**Exercise directions**
In the records below, find the line that contains "intro Hb. induction items as [|x rest IH]; simpl." and the line that contains "- apply preserves_raise.". Set down exactly those lines and every line between them, and nothing more.

==================================================

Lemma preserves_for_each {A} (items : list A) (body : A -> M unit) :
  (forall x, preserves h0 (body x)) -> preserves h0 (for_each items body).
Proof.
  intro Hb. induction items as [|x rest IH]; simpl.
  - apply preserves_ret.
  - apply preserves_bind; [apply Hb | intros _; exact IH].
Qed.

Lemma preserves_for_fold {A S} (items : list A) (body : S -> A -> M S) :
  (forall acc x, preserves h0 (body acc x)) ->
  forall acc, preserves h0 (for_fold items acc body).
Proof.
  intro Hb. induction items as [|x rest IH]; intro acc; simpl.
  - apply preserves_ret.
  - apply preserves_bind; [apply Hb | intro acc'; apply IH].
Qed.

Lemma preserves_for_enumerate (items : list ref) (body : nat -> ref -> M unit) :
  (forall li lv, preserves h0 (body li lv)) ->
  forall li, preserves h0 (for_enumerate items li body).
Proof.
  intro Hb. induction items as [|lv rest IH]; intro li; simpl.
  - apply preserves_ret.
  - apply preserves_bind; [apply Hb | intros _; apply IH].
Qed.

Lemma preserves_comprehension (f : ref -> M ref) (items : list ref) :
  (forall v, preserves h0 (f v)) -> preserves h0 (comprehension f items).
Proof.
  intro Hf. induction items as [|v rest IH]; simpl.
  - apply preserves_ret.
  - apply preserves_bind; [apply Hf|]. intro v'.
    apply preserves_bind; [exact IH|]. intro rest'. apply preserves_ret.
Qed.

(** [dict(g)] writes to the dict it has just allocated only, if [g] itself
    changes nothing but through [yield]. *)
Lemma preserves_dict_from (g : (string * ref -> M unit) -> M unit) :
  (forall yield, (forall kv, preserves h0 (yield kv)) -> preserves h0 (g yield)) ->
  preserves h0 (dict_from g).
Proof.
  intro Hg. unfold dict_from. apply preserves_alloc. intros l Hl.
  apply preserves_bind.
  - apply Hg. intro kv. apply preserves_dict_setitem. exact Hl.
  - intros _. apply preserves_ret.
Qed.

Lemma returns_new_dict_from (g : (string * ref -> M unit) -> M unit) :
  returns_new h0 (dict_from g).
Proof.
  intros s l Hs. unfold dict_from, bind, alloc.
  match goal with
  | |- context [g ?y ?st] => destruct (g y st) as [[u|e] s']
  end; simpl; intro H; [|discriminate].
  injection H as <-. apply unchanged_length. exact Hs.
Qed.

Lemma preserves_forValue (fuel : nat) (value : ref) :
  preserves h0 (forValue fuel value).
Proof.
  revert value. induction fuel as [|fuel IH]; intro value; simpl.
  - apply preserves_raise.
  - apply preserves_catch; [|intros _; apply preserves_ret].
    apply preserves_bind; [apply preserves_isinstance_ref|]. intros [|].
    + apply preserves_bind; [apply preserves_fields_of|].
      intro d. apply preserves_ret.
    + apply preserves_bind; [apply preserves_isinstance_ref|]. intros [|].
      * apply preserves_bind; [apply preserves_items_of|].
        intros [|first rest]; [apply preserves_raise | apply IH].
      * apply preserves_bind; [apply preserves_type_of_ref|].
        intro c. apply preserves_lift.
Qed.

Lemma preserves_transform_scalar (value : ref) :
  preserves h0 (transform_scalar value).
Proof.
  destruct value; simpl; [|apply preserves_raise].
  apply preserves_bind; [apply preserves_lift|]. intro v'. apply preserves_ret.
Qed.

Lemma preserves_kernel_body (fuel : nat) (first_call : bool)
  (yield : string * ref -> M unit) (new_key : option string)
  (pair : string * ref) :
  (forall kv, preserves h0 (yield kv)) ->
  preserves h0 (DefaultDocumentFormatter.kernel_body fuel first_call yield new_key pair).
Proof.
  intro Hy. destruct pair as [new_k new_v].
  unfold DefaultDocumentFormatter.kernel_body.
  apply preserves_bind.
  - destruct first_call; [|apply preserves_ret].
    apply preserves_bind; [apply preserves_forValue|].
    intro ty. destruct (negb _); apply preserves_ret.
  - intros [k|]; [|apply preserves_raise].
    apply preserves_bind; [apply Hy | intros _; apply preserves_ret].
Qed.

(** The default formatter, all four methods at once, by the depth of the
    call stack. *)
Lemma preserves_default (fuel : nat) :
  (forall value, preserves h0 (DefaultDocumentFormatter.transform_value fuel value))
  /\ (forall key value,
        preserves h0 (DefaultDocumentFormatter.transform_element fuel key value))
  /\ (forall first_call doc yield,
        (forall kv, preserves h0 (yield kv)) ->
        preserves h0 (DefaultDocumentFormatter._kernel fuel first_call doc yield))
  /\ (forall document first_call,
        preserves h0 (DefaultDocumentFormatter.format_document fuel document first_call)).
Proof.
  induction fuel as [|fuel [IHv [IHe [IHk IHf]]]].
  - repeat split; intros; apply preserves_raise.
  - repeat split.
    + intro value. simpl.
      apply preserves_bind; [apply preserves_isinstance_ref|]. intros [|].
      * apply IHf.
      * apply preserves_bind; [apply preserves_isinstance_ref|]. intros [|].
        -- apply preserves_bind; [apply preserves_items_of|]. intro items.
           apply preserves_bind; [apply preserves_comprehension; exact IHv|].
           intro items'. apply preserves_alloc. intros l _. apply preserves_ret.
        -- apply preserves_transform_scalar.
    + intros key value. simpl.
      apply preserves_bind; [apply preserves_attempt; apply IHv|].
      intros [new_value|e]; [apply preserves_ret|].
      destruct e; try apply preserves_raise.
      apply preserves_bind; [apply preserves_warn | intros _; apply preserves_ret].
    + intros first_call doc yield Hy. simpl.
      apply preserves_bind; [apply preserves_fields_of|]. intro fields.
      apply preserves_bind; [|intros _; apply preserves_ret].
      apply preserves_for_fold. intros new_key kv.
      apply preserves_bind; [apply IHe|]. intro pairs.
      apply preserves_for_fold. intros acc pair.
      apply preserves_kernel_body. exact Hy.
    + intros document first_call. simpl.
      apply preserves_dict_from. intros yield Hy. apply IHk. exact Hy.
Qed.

==================================================

**Output of the exercise**
  intro Hb. induction items as [|x rest IH]; simpl.
  - apply preserves_ret.
  - apply preserves_bind; [apply Hb | intros _; exact IH].
Qed.

Lemma preserves_for_fold {A S} (items : list A) (body : S -> A -> M S) :
  (forall acc x, preserves h0 (body acc x)) ->
  forall acc, preserves h0 (for_fold items acc body).
Proof.
  intro Hb. induction items as [|x rest IH]; intro acc; simpl.
  - apply preserves_ret.
  - apply preserves_bind; [apply Hb | intro acc'; apply IH].
Qed.

Lemma preserves_for_enumerate (items : list ref) (body : nat -> ref -> M unit) :
  (forall li lv, preserves h0 (body li lv)) ->
  forall li, preserves h0 (for_enumerate items li body).
Proof.
  intro Hb. induction items as [|lv rest IH]; intro li; simpl.
  - apply preserves_ret.
  - apply preserves_bind; [apply Hb | intros _; apply IH].
Qed.

Lemma preserves_comprehension (f : ref -> M ref) (items : list ref) :
  (forall v, preserves h0 (f v)) -> preserves h0 (comprehension f items).
Proof.
  intro Hf. induction items as [|v rest IH]; simpl.
  - apply preserves_ret.
  - apply preserves_bind; [apply Hf|]. intro v'.
    apply preserves_bind; [exact IH|]. intro rest'. apply preserves_ret.
Qed.

(** [dict(g)] writes to the dict it has just allocated only, if [g] itself
    changes nothing but through [yield]. *)
Lemma preserves_dict_from (g : (string * ref -> M unit) -> M unit) :
  (forall yield, (forall kv, preserves h0 (yield kv)) -> preserves h0 (g yield)) ->
  preserves h0 (dict_from g).
Proof.
  intro Hg. unfold dict_from. apply preserves_alloc. intros l Hl.
  apply preserves_bind.
  - apply Hg. intro kv. apply preserves_dict_setitem. exact Hl.
  - intros _. apply preserves_ret.
Qed.

Lemma returns_new_dict_from (g : (string * ref -> M unit) -> M unit) :
  returns_new h0 (dict_from g).
Proof.
  intros s l Hs. unfold dict_from, bind, alloc.
  match goal with
  | |- context [g ?y ?st] => destruct (g y st) as [[u|e] s']
  end; simpl; intro H; [|discriminate].
  injection H as <-. apply unchanged_length. exact Hs.
Qed.

Lemma preserves_forValue (fuel : nat) (value : ref) :
  preserves h0 (forValue fuel value).
Proof.
  revert value. induction fuel as [|fuel IH]; intro value; simpl.
  - apply preserves_raise.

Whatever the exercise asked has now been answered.